- WHAT YOU HAVE TO DO
Your task is to find every line of the listing that includes "cause" and copy it.

- EXERCISE INPUT
(** * Ultra.Sampler load-time shim: the scoped TMPDIR redirector

    A shallow embedding of [set_temporary_tmpdir] and [ultra_sampler_boot]
    as they are written in [ultra_sampler_hook.cpp] and
    [ultra_sampler_indirect.cpp], together with the properties of the
    redirector that are established (or refuted) on that embedding.

    Conventions of the embedding:
    - a C string is a [string] without its terminating NUL; the terminator
      is accounted for wherever the code reads or sizes a buffer;
    - [size_t] is a 64-bit unsigned integer, modelled as [Z] with the
      wrap-around written out ([wrap]);
    - the process environment is a finite map from names to values, the
      file system a finite map from directory paths to permission bits;
    - a pointer obtained from [getenv] is followed through the calls that
      may overwrite or release the string it designates ([held]);
    - the calls into libc ([getenv], [malloc], [snprintf], [mkdir],
      [setenv], [printf]) are operations of a small state monad whose
      computations may leave the function early ([return]), be unwound by
      the callback, or run into undefined behaviour. *)

From Stdlib Require Import ZArith Lia Ascii String DecimalString.
From stdpp Require Import base option list gmap strings.

Local Open Scope Z_scope.

(** ** C strings and [size_t] arithmetic *)

Definition size_bits : Z := 64.
Definition size_modulus : Z := 2 ^ size_bits.

(** Reduction of an integer to the range of [size_t]. *)
Definition wrap (z : Z) : Z := z mod size_modulus.

Definition size_add (a b : Z) : Z := wrap (a + b).
Definition size_sub (a b : Z) : Z := wrap (a - b).

Definition strlen (s : string) : Z := Z.of_nat (String.length s).

Definition NUL : ascii := Ascii.zero.

(** [char_at s i] is the byte read by the C expression [s[i]]: a character
    of the string, its terminator at index [strlen s], and nothing at all
    beyond the object. *)
Definition char_at (s : string) (i : Z) : option ascii :=
  if i <? strlen s then String.get (Z.to_nat i) s
  else if i =? strlen s then Some NUL
  else None.

(** The first [n] characters of [s] (all of [s] when it is shorter). *)
Fixpoint str_take (n : nat) (s : string) : string :=
  match n, s with
  | O, _ => EmptyString
  | S _, EmptyString => EmptyString
  | S n', String c r => String c (str_take n' r)
  end.

(** Arguments of the printf family that the sources use. *)
Inductive Arg : Type :=
  | ArgS (s : string)
  | ArgD (z : Z).

Definition decimal (z : Z) : string := NilEmpty.string_of_int (Z.to_int z).

(** Expansion of a format string restricted to the conversions [%s] and
    [%d]; a conversion without a matching argument has no defined result. *)
Fixpoint vformat (fmt : string) (args : list Arg) : option string :=
  match fmt with
  | EmptyString => Some EmptyString
  | String "%" (String "s" rest) =>
      match args with
      | ArgS s :: args' => String.append s <$> vformat rest args'
      | _ => None
      end
  | String "%" (String "d" rest) =>
      match args with
      | ArgD z :: args' => String.append (decimal z) <$> vformat rest args'
      | _ => None
      end
  | String c rest => String c <$> vformat rest args
  end.

(** [snprintf buf n fmt ...]: at most [n - 1] characters of the expansion
    are stored, followed by the terminator. With [n = 0] nothing is stored
    and the buffer stays indeterminate. *)
Definition snprintf (n : Z) (fmt : string) (args : list Arg) : option string :=
  if n =? 0 then None
  else str_take (Z.to_nat (n - 1)) <$> vformat fmt args.

(** ** The process and its operating system *)

(** The values of [errno] that matter here; [ENONE] is the zero that
    [errno] holds before any call failed. *)
Inductive Errno : Type :=
  | ENONE | EEXIST | EACCES | ENOENT | ENOTDIR | ENOSPC | ENAMETOOLONG
  | EROFS | ENOMEM | EINVAL | EIO.

#[global] Instance Errno_eq_dec : EqDecision Errno.
Proof. solve_decision. Defined.

(** What has become of the string that a pointer obtained from [getenv]
    designates. The library may leave it as it was, write the new value of
    the variable over it, or release it, whenever the variable is assigned;
    POSIX allows all three. *)
Inductive Held : Type :=
  | Intact        (** it still holds the value it was obtained for *)
  | Overwritten   (** it holds the value assigned since *)
  | Released.     (** it may not be read any more *)

(** What the routine can see and change of its process: the environment,
    the directories of the file system, [errno], the process id, the file
    mode creation mask and the state of the string that the routine holds
    a pointer to; and how the system answers the requests that may fail.
    The answers are part of the state, so a callback is free to change
    them. *)
Record Sys : Type := mkSys {
  env : gmap string string;
  dirs : gmap string Z;
  errno : Errno;
  pid : Z;
  (** the permission bits that are withheld from what is created *)
  umask : Z;
  (** the state of the string obtained from [getenv] before *)
  held : Held;
  (** does an allocation of that many bytes succeed *)
  malloc_ok : Z -> bool;
  (** the error, if any, that creating a not yet existing path runs into *)
  mkdir_fault : string -> option Errno;
  (** the error, if any, that defining [name] as [value] runs into *)
  setenv_fault : string -> string -> option Errno;
  (** what defining [name] as [value] does to the string that held the
      value of [name] so far *)
  setenv_keeps : string -> string -> Held
}.

Definition with_env (m : gmap string string) (s : Sys) : Sys :=
  mkSys m (dirs s) (errno s) (pid s) (umask s) (held s)
        (malloc_ok s) (mkdir_fault s) (setenv_fault s) (setenv_keeps s).
Definition with_dirs (d : gmap string Z) (s : Sys) : Sys :=
  mkSys (env s) d (errno s) (pid s) (umask s) (held s)
        (malloc_ok s) (mkdir_fault s) (setenv_fault s) (setenv_keeps s).
Definition with_errno (e : Errno) (s : Sys) : Sys :=
  mkSys (env s) (dirs s) e (pid s) (umask s) (held s)
        (malloc_ok s) (mkdir_fault s) (setenv_fault s) (setenv_keeps s).
Definition with_held (h : Held) (s : Sys) : Sys :=
  mkSys (env s) (dirs s) (errno s) (pid s) (umask s) h
        (malloc_ok s) (mkdir_fault s) (setenv_fault s) (setenv_keeps s).
Lemma connect_rti_loop_closes_nothing (id : Z) (specific : bool) (attempts : list attempt) :
  forall (port c : Z) (p : process) (r : run (Z * process)),
    connect_rti_loop id specific attempts port c p = Some r ->
    closes_of (calls (end_state_with snd r)) = closes_of (calls p).
Proof.
  induction attempts as [| a rest IH]; intros port c p r Hrun; [discriminate |].
  cbn [connect_rti_loop] in Hrun.
  destruct (socket_fd a <? 0); [injection Hrun as <-; reflexivity |].
  destruct (negb (host_found a)); [injection Hrun as <-; reflexivity |].
  assert (Hp2 : closes_of (calls (log (SysConnect (socket_fd a) port)
                                    (set_rti_socket (socket_fd a) p)))
                = closes_of (calls p)).
  { simpl. rewrite closes_of_app. simpl. now rewrite app_nil_r. }
  destruct (negb (connected a) && negb specific && (port >=? STARTING_PORT)
            && (port <=? STARTING_PORT + PORT_RANGE_LIMIT)).
  { apply IH in Hrun. now rewrite Hrun. }
  destruct (negb (connected a)).
  - destruct (c + 1 >? CONNECT_NUM_RETRIES).
    + injection Hrun as <-. exact Hp2.
    + apply IH in Hrun. rewrite Hrun. rewrite <- Hp2. simpl. rewrite !closes_of_app. simpl.
      now rewrite !app_nil_r.
  - destruct (rti_handshake id (socket_fd a) (remote a)
                (log (SysConnect (socket_fd a) port) (set_rti_socket (socket_fd a) p)))
      as [[[response cause] p3] |] eqn:Hshake.
    + apply rti_handshake_closes_nothing in Hshake. rewrite Hp2 in Hshake.
      destruct (response =? REJECT).
      * destruct ((cause =? FEDERATION_ID_DOES_NOT_MATCH) || (cause =? WRONG_SERVER)).
        -- apply IH in Hrun. now rewrite Hrun.
        -- injection Hrun as <-. exact Hshake.
      * injection Hrun as <-. exact Hshake.
    + injection Hrun as <-. exact Hp2.
Qed.
(** Whatever the environment answers, the agent is spawned for consecutive
    iteration numbers, and for none beyond a positive [maxIterations]. *)
Lemma mainLoop_spawns script : forall state w,
  exists k,
    spawns (trace (snd (mainLoop script state w)))
    = spawns (trace w)
      ++ map (fun i => spawnArgv opts (buildPrompt (withIteration i state)))
             (iterationNumbers (iteration state) k) /\
    ((0 < maxIterations opts)%Z ->
     (iteration state <= maxIterations opts + 1)%Z ->
     (iteration state + Z.of_nat k <= maxIterations opts + 1)%Z).
Proof.
  induction script as [|env script IH]; intros state w;
    rewrite mainLoop_unfold;
    destruct (maxIterationsReached _ _) eqn:Hmax.
  - exists 0%nat. step_bind. rewrite clearState_spec. cbn [fst snd ret trace].
    rewrite spawns_app, spawns_unlinkEvents. split; [reflexivity|lia].
  - exists 0%nat. cbn [ret snd iterationNumbers seq map].
    split; [now rewrite app_nil_r|lia].
  - exists 0%nat. step_bind. rewrite clearState_spec. cbn [fst snd ret trace].
    rewrite spawns_app, spawns_unlinkEvents. split; [reflexivity|lia].
  - step_bind. rewrite prelude_spec. cbn [fst snd].
    set (w1 := {| fs := _; trace := _ |}).
    assert (Hw1 : spawns (trace w1)
                  = spawns (trace w) ++ [spawnArgv opts (buildPrompt state)]).
    { subst w1. cbn [trace]. now rewrite spawns_app, spawns_prelude. }
    assert (Hle : (0 < maxIterations opts)%Z ->
                  (iteration state <= maxIterations opts)%Z).
    { intros Hpos. unfold maxIterationsReached in Hmax.
      apply andb_false_iff in Hmax as [H|H].
      - apply Z.ltb_ge in H. lia.
      - apply Z.ltb_ge in H. exact H. }
    assert (Hclear : forall o : outcome,
      exists k,
        spawns (trace (snd ((clearState ;; ret o) w1)))
        = spawns (trace w)
          ++ map (fun i => spawnArgv opts (buildPrompt (withIteration i state)))
                 (iterationNumbers (iteration state) k) /\
        ((0 < maxIterations opts)%Z ->
         (iteration state <= maxIterations opts + 1)%Z ->
         (iteration state + Z.of_nat k <= maxIterations opts + 1)%Z)).
    { intros o. exists 1%nat. step_bind. rewrite clearState_spec.
      cbn [fst snd ret trace]. rewrite spawns_app, spawns_unlinkEvents, Hw1.
      rewrite iterationNumbers_S. cbn [iterationNumbers seq map].
      rewrite withIteration_self, app_nil_r. split; [reflexivity|].
      intros Hpos _. specialize (Hle Hpos). lia. }
    assert (Hcont : forall w2,
      spawns (trace w2) = spawns (trace w1) ->
      exists k,
        spawns (trace (snd (mainLoop script (nextState state) w2)))
        = spawns (trace w)
          ++ map (fun i => spawnArgv opts (buildPrompt (withIteration i state)))
                 (iterationNumbers (iteration state) k) /\
        ((0 < maxIterations opts)%Z ->
         (iteration state <= maxIterations opts + 1)%Z ->
         (iteration state + Z.of_nat k <= maxIterations opts + 1)%Z)).
    { intros w2 E. destruct (IH (nextState state) w2) as (k & Hk & Hb).
      exists (S k). split.
      - rewrite Hk, E, Hw1, iterationNumbers_S. cbn [map].
        rewrite withIteration_self, <- app_assoc. cbn [app].
        unfold nextState. now rewrite iteration_withIteration.
      - intros Hpos _. specialize (Hle Hpos).
        unfold nextState in Hb. rewrite iteration_withIteration in Hb.
        specialize (Hb Hpos ltac:(lia)). lia. }
    destruct (agent env) as [result stderr code|].
    + destruct (_ || _); [apply Hclear|].
      destruct (negb _); [apply Hclear|].
      destruct (checkCompletion _ _ _); [apply Hclear|].
      step_bind. rewrite autoCommitStep_spec. cbn [fst snd].
      step_bind. rewrite saveState_spec. cbn [fst snd fs trace].
      step_bind. unfold emit at 1. cbn [fst snd fs trace].
      apply Hcont. cbn [trace].
      rewrite !spawns_app, spawns_gitEvents, spawns_mkdirEvents.
      cbn [spawns spawnOf]. now rewrite !app_nil_r.
    + step_bind. rewrite saveState_spec. cbn [fst snd fs trace].
      step_bind. unfold emit at 1. cbn [fst snd fs trace].
      apply Hcont. cbn [trace].
      rewrite !spawns_app, spawns_mkdirEvents.
      cbn [spawns spawnOf]. now rewrite !app_nil_r.
Qed.
(** * Porter preview environments: finalize handler and provisioning handlers

    A shallow embedding of
    - [api/server/handlers/environment/finalize_deployment.go]
      ([FinalizeDeploymentHandler.ServeHTTP], [isGithubPRClosed]), and
    - the provisioning handlers of package [api]
      ([HandleProvisionAWSECRInfra], [HandleGetProvisioningLogs]),
    followed by the properties of the orchestration specification that
    these handlers decide.

    Go strings are byte strings and are modelled by [string]; [uint] values
    by [N], [int]/[int64] values by [Z] with the conversions written out;
    a Go [error] by its message. *)

From Stdlib Require Import String Ascii ZArith NArith List Bool Lia DecimalString.
Import ListNotations.
Open Scope string_scope.

(** ** Go values *)

Definition error := string.

(** A Go call returning [(value, err)]. *)
Inductive result (A : Type) : Type :=
| Ok (a : A)
| Fail (err : error).
Arguments Ok {A} a.
Arguments Fail {A} err.

(** [uint(x)] for an [int64] [x]: reduction modulo 2^64. *)
Definition uint (x : Z) : N := Z.to_N (x mod 2 ^ 64)%Z.

(** [int(x)] for a [uint] [x]: the two's complement reading of the 64 bits. *)
Definition int (x : N) : Z :=
  let z := (Z.of_N x mod 2 ^ 64)%Z in
  if (z <? 2 ^ 63)%Z then z else (z - 2 ^ 64)%Z.

(** The line feed, written backslash-n in Go literals. *)
Definition nl : string := String "010" EmptyString.

(** The three UTF-8 bytes of the check mark that opens the comment's
    second line. *)
Definition check_mark : string :=
  String "226" (String "156" (String "133" EmptyString)).

(** *** Package [fmt] *)
Module fmt.

Inductive operand : Type :=
| Str (s : string)
| Uint (n : N)
| Err (e : error).

(** [%d] of an unsigned integer. *)
Definition decimal (n : N) : string := NilZero.string_of_uint (N.to_uint n).

(** One verb applied to one operand.  [%s] prints a string, [%d] an
    integer, [%s], [%v] and [%w] the message of an error; a verb that
    does not fit its operand prints Go's bad-verb notice. *)
Definition formatOperand (verb : ascii) (a : operand) : string :=
  match a with
  | Str s =>
      if (verb =? "s")%char || (verb =? "v")%char then s
      else "%!" ++ String verb ("(string=" ++ s ++ ")")
  | Uint n =>
      if (verb =? "d")%char || (verb =? "v")%char then decimal n
      else "%!" ++ String verb ("(uint=" ++ decimal n ++ ")")
  | Err e => e
  end.

(** [fmt.Sprintf] for the verbs the handlers use.  A verb without an
    operand prints [%!v(MISSING)] as in Go; operands left over are not
    reported (no call of the handlers has any). *)
Fixpoint Sprintf (format : string) (args : list operand) : string :=
  match format with
  | EmptyString => EmptyString
  | String "%" (String verb rest) =>
      match args with
      | a :: args' => formatOperand verb a ++ Sprintf rest args'
      | [] => "%!" ++ String verb ("(MISSING)" ++ Sprintf rest [])
      end
  | String c rest => String c (Sprintf rest args)
  end.

(** [fmt.Errorf]: the error whose message is the formatted text. *)
Definition Errorf (format : string) (args : list operand) : error :=
  Sprintf format args.

End fmt.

- ANSWER
      as [[[response cause] p3] |] eqn:Hshake.
      * destruct ((cause =? FEDERATION_ID_DOES_NOT_MATCH) || (cause =? WRONG_SERVER)).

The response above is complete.